Wednesday, August 14, 2013

Wednesday.


I don't know how much I will find on the 'net today.  Has anyone else noticed how repetitive some of the news sites?  So often I fine half a dozen or more repeated stories on the same useless stories I didn't want to read in the first place.  The gardens are doing well and I am getting a steady supply of cherry tomatoes and, recently, the slicers are beginning to ripen.  I still have to get the Amish paste tomatoes out of the tansy and re-attached to their stakes.  The wind was still to high to do that yesterday.  I have been thinking about taking the purple cayenne and drying them.  Otherwise not much to say on that front.

I found this mesmerizing animated graph on describing U.S. demographic history from 1900 and projecting for another 30 or so years.

The teaser title promised something else.  A so-called "dark age" for science evoked an image to me of the European Dark Age--a disappearance of literacy and numeracy, an intellectual stagnation.  The author instead is talking about a financial "dark age" thanks to sequestration.  Thinking about it for a bit I don't buy his argument.  Scientists functioned very nicely before government and big pockets corporations took over the financing.  And I am not so sure that the presence of gobs of government and corporate money has been all that beneficial.  Starting in the 1970s we saw the corporate use of "tame" scientists who were very happy to tailor their research to get the results that supported the company strategy.  As a result we got stories which told us that cigarettes weren't addictive or harmful, there was no linkage between smoking and cancer, and DDT didn't have any impact on our environment beyond killing noxious bugs.  Science today is a gladiatorial contest between credentialed "experts" and deciding who has the better "evidence" is a guess at best.

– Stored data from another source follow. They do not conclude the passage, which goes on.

(** C2, as the code has it. A descriptor with data type [turtle] is never
    rejected.  Any other aggregate descriptor gets the "an aggregate
    operation" diagnostic when the scalar-lens experiment is off and is
    silently accepted when it is on; any other scalar descriptor gets the
    "a group_by or select operation" diagnostic when the experiment is off
    and is silently accepted when it is on.  (Nothing is stated here of the
    analytic descriptors.) *)
Theorem typecheck_cases (this : NestReference) (type : TypeDesc) (st : State) :
  (dataType type = "turtle" -> typecheck this type st = Returns tt st) /\
  (dataType type <> "turtle" ->
     match expressionType type with
     | analytic => True
     | aggregate =>
         typecheck this type st =
         if enabled "scalar_lenses" st then Returns tt st
         else Returns tt (addDiagnostic st (Log (nr_location this)
           "Cannot use an aggregate field in a nest operation, did you mean to use an aggregate operation instead?"))
     | scalar =>
         typecheck this type st =
         if enabled "scalar_lenses" st then Returns tt st
         else Returns tt (addDiagnostic st (Log (nr_location this)
           "Cannot use a scalar field in a nest operation, did you mean to use a group_by or select operation instead?"))
     end).
Proof.
  split.
  - apply typecheck_turtle.
  - intros N. unfold typecheck.
    rewrite (@typecheck_not_turtle type N).
    destruct (expressionType type); cbn; [| | exact I];
      unfold bind, inExperiment, log, ret;
      destruct (enabled "scalar_lenses" st); reflexivity.
Qed.

(** The branch of the analytic descriptors, as the code runs it: the message
    prepared for them is not logged, whatever the experiment. *)
Lemma typecheck_analytic_unreported (this : NestReference) (type : TypeDesc)
    (st : State) :
  expressionType type = analytic ->
  typecheck this type st = Returns tt st.
Proof.
  intros E. unfold typecheck. rewrite E. cbn.
  destruct (negb (String.eqb (dataType type) "turtle")); reflexivity.
Qed.

(** The theorem at [nest: amount] with a scalar number and the experiment
    off. *)
Lemma typecheck_cases_witness :
  typecheck Sample.nestAmount
    {| dataType := "number"; expressionType := scalar |} Sample.lensOff =
  Returns tt (addDiagnostic Sample.lensOff (Log (Some 24)
    "Cannot use a scalar field in a nest operation, did you mean to use a group_by or select operation instead?")).
Proof.
  apply (proj2 (typecheck_cases Sample.nestAmount
                  {| dataType := "number"; expressionType := scalar |}
                  Sample.lensOff)).
  cbn. discriminate.
Defined.

(** C2, as stated, fails: with the scalar-lens experiment on, an aggregate
    number is accepted without any diagnostic. *)
Lemma typecheck_aggregate_lens_counterexample :
  enabled "scalar_lenses" Sample.lensOn = true /\
  typecheck Sample.nestAmount
    {| dataType := "number"; expressionType := aggregate |} Sample.lensOn =
  Returns tt Sample.lensOn /\
  diagnosticsOf
    (typecheck Sample.nestAmount
       {| dataType := "number"; expressionType := aggregate |} Sample.lensOn)
  = [].
Proof.
  repeat split.
Qed.

(** ** Partial stages *)

Lemma filter_not_partial_idempotent (p : list PipeSegment) :
  filter (fun s => negb (isPartialStage s))
    (filter (fun s => negb (isPartialStage s)) p) =
  filter (fun s => negb (isPartialStage s)) p.
Proof.
  induction p as [| s p IH]; cbn; [reflexivity |].
  destruct (isPartialStage s) eqn:E; cbn.
  - exact IH.
  - rewrite E. cbn. now rewrite IH.
Qed.

Lemma filter_not_partial_clean (p : list PipeSegment) :
  countPartialStages p = 0%nat ->
  filter (fun s => negb (isPartialStage s)) p = p.
Proof.
  unfold countPartialStages.
  induction p as [| s p IH]; cbn; [reflexivity |].
  destruct (isPartialStage s) eqn:E; cbn.
  - discriminate.
  - intros Z. now rewrite IH.
Qed.

Lemma hasPartials_count (p : list PipeSegment) :
  hasPartials (detectAndRemovePartialStages p) = false <->
  countPartialStages p = 0%nat.
Proof.
  unfold countPartialStages. cbn.
  induction p as [| s p IH]; cbn; [tauto |].
  destruct (isPartialStage s); cbn; [split; discriminate | exact IH].
Qed.

(** C8. Stripping the partial stages is idempotent, and a pipeline with no
    partial stage is returned unchanged. *)
Theorem detectAndRemovePartialStages_idempotent (p : list PipeSegment) :
  ps_pipeline (detectAndRemovePartialStages
                 (ps_pipeline (detectAndRemovePartialStages p))) =
  ps_pipeline (detectAndRemovePartialStages p) /\
  (countPartialStages p = 0%nat ->
   ps_pipeline (detectAndRemovePartialStages p) = p).
Proof.
  split.
  - apply filter_not_partial_idempotent.
  - apply filter_not_partial_clean.
Qed.

(** The theorem at a pipeline of one [reduce] stage. *)
Lemma detectAndRemovePartialStages_idempotent_witness :
  countPartialStages [Sample.groupByCarrier] = 0%nat /\
  ps_pipeline (detectAndRemovePartialStages [Sample.groupByCarrier]) =
  [Sample.groupByCarrier].
Proof.
  split.
  - reflexivity.
  - apply (proj2 (detectAndRemovePartialStages_idempotent
                    [Sample.groupByCarrier])).
    reflexivity.
Defined.

(** ** Numeric literals *)

Section NumericLiterals.

Import ExprNumber.

Lemma pow2_positive (p : positive) :
  exists d : positive, (2 ^ Zpos p)%Z = Zpos d.
Proof.
  assert (Hp : (0 < 2 ^ Zpos p)%Z) by (apply Z.pow_pos_nonneg; lia).
  destruct (2 ^ Zpos p)%Z as [| d | d]; try lia. now exists d.
Qed.

Lemma value_nonneg_exponent (a e : Z) :
  (0 <= e)%Z ->
  (inject_Z a * Qpower (inject_Z 2) e == inject_Z (a * 2 ^ e))%Q.
Proof.
  intros He. rewrite inject_Z_mult.
  rewrite Zpower_Qpower by exact He. reflexivity.
Qed.

Lemma value_neg_exponent (a : Z) (p d : positive) :
  (2 ^ Zpos p)%Z = Zpos d ->
  (inject_Z a * Qpower (inject_Z 2) (Zneg p) == a # d)%Q.
Proof.
  intros Hd.
  change (Zneg p) with (- Zpos p)%Z.
  rewrite Qpower_opp.
  rewrite <- Zpower_Qpower by lia.
  rewrite Hd. unfold Qeq, Qmult, Qinv, inject_Z; cbn. lia.
Qed.

(** [Number.isInteger] holds exactly of the finite values without a
    fractional part. *)
Lemma isInteger_isWhole (v : spec_float) :
  isInteger v = true <-> isWhole v.
Proof.
  unfold isWhole.
  destruct v as [s | s | | s m e]; cbn.
  - split; [intros _ | reflexivity].
    exists (inject_Z 0), 0%Z. split; reflexivity.
  - split; [discriminate | intros (q & z & E & _); discriminate].
  - split; [discriminate | intros (q & z & E & _); discriminate].
  - set (a := if s then Zneg m else Zpos m).
    destruct e as [| e | e]; cbn [Z.leb Z.compare].
    + split; [intros _ | reflexivity].
      eexists; exists a. split; [reflexivity |].
      rewrite value_nonneg_exponent by lia. now rewrite Z.mul_1_r.
    + split; [intros _ | reflexivity].
      eexists; exists (a * 2 ^ Zpos e)%Z. split; [reflexivity |].
      apply value_nonneg_exponent. lia.
    + destruct (pow2_positive e) as (d & Hd).
      change (- Zneg e)%Z with (Zpos e). rewrite Hd.
      rewrite Z.eqb_eq.
      split.
      * intros Hm. apply Z.mod_divide in Hm; [| lia].
        destruct Hm as (k & Hk).
        eexists; exists (if s then - k else k)%Z. split; [reflexivity |].
        rewrite (@value_neg_exponent a e d Hd).
        unfold Qeq, inject_Z; cbn. subst a. destruct s; lia.
      * intros (q & z & E & Hq). injection E as <-.
        rewrite (@value_neg_exponent a e d Hd) in Hq.
        unfold Qeq, inject_Z in Hq; cbn in Hq.
        apply Z.mod_divide; [lia |].
        exists (if s then - z else z)%Z. subst a. destruct s; lia.
Qed.

Variable ExprValue : Type.
Variable literalExprValue : LiteralOptions -> ExprValue.

(** C9. The literal's text is parsed as a number.  When the parse yields
    NaN the literal is a plain [number], without a sub-kind, and nothing is
    raised; otherwise it is an [integer] when the parsed value has no
    fractional part and a [float] when it has one (or is infinite).  The
    text "3" is an integer, "3.5" a float and "abc" a plain number. *)
Theorem constantExpression_classifies :
  (forall n : string,
     isNaN (Number n) = true ->
     constantExpression literalExprValue n =
     literalExprValue {| lo_dataType := {| numberType := None |};
                         lo_value := numberLiteral n |}) /\
  (forall n : string,
     isNaN (Number n) = false -> isWhole (Number n) ->
     constantExpression literalExprValue n =
     literalExprValue {| lo_dataType := {| numberType := Some integer |};
                         lo_value := numberLiteral n |}) /\
  (forall n : string,
     isNaN (Number n) = false -> ~ isWhole (Number n) ->
     constantExpression literalExprValue n =
     literalExprValue {| lo_dataType := {| numberType := Some float |};
                         lo_value := numberLiteral n |}) /\
  constantExpression literalExprValue "3" =
  literalExprValue {| lo_dataType := {| numberType := Some integer |};
                      lo_value := numberLiteral "3" |} /\
  constantExpression literalExprValue "3.5" =
  literalExprValue {| lo_dataType := {| numberType := Some float |};
                      lo_value := numberLiteral "3.5" |} /\
  constantExpression literalExprValue "abc" =
  literalExprValue {| lo_dataType := {| numberType := None |};
                      lo_value := numberLiteral "abc" |}.
Proof.
  repeat split.
  - intros n E. unfold constantExpression. now rewrite E.
  - intros n E W. unfold constantExpression. rewrite E.
    apply isInteger_isWhole in W. now rewrite W.
  - intros n E W. unfold constantExpression. rewrite E.
    destruct (isInteger (Number n)) eqn:I; [| reflexivity].
    apply isInteger_isWhole in I. contradiction.
Qed.

End NumericLiterals.

(** The theorem at the literal "42": it parses to a whole number and is an
    integer. *)
Lemma constantExpression_classifies_witness :
  ExprNumber.constantExpression (fun o => o) "42" =
  {| ExprNumber.lo_dataType :=
       {| ExprNumber.numberType := Some ExprNumber.integer |};
     ExprNumber.lo_value := ExprNumber.numberLiteral "42" |}.
Proof.
  apply (proj1 (proj2 (constantExpression_classifies (fun o => o))) "42").
  - reflexivity.
  - eexists. exists 42%Z. split; [reflexivity | vm_compute; reflexivity].
Defined.

(** ** The view resolver and the nest resolver *)

Section ResolverFacts.

Variable FieldSpace : Type.
Variable StructDef : Type.
Variable QOPDesc : Type.
Variable H : Host FieldSpace StructDef QOPDesc.

Lemma getPipeline_step (fuel : nat) (this : TurtleDecl QOPDesc) (fs : FieldSpace) :
  getPipeline H (S fuel) this fs =
  (modelPipe <- extendedPipeline H (getQueryFieldDef H fuel) this fs ;;
   appended <- appendOwnClauses H this fs modelPipe ;;
   trailingRefinement H this fs appended).
Proof. reflexivity. Qed.

Lemma getFieldDef_step (fuel : nat) (this : TurtleDecl QOPDesc) (fs : FieldSpace) :
  getFieldDef H (S fuel) this fs =
  (pipe <- getPipeline H fuel this fs ;; finishFieldDef this pipe).
Proof. reflexivity. Qed.

Lemma trailingRefinement_extending (this : TurtleDecl QOPDesc)
    (fs : FieldSpace) (appended : list PipeSegment) (tn : FieldReference) :
  turtleName this = Some tn ->
  trailingRefinement H this fs appended = ret {| pipeline := appended |}.
Proof.
  intros E. unfold trailingRefinement. rewrite E.
  destruct (refinements this) as [[| q qs] |]; reflexivity.
Qed.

The new Coke ads that try to whitewash the use of artificial sweeteners has made all of the news outlets.  I find it interesting in an abstract way.  We have almost totally eliminated soft drinks from our diet.  We might have one if we visit one of the relatives but not if we have other choices.  Mom says that drinks with aspartame have a metallic aftertaste.  Neither of us have much of a taste for overly sweet items any more.  Here we use honey, cane sugar, or home grown stevia.  I did think it was interesting, when I saw the ad, that Truvia (commercially processed granulated stevia) was featured in the ad but Diet Coke, last I heard, used aspartame which suggests the two are equivalent.  Of that I am not so sure.  This is another case of dueling experts--those supporting aspartame's safety and those who think it is harmful.

There are times when I am firmly convinced that medicine has not progressed at all beyond the "snake oil" con man era.  Stories like this one solidify that conviction.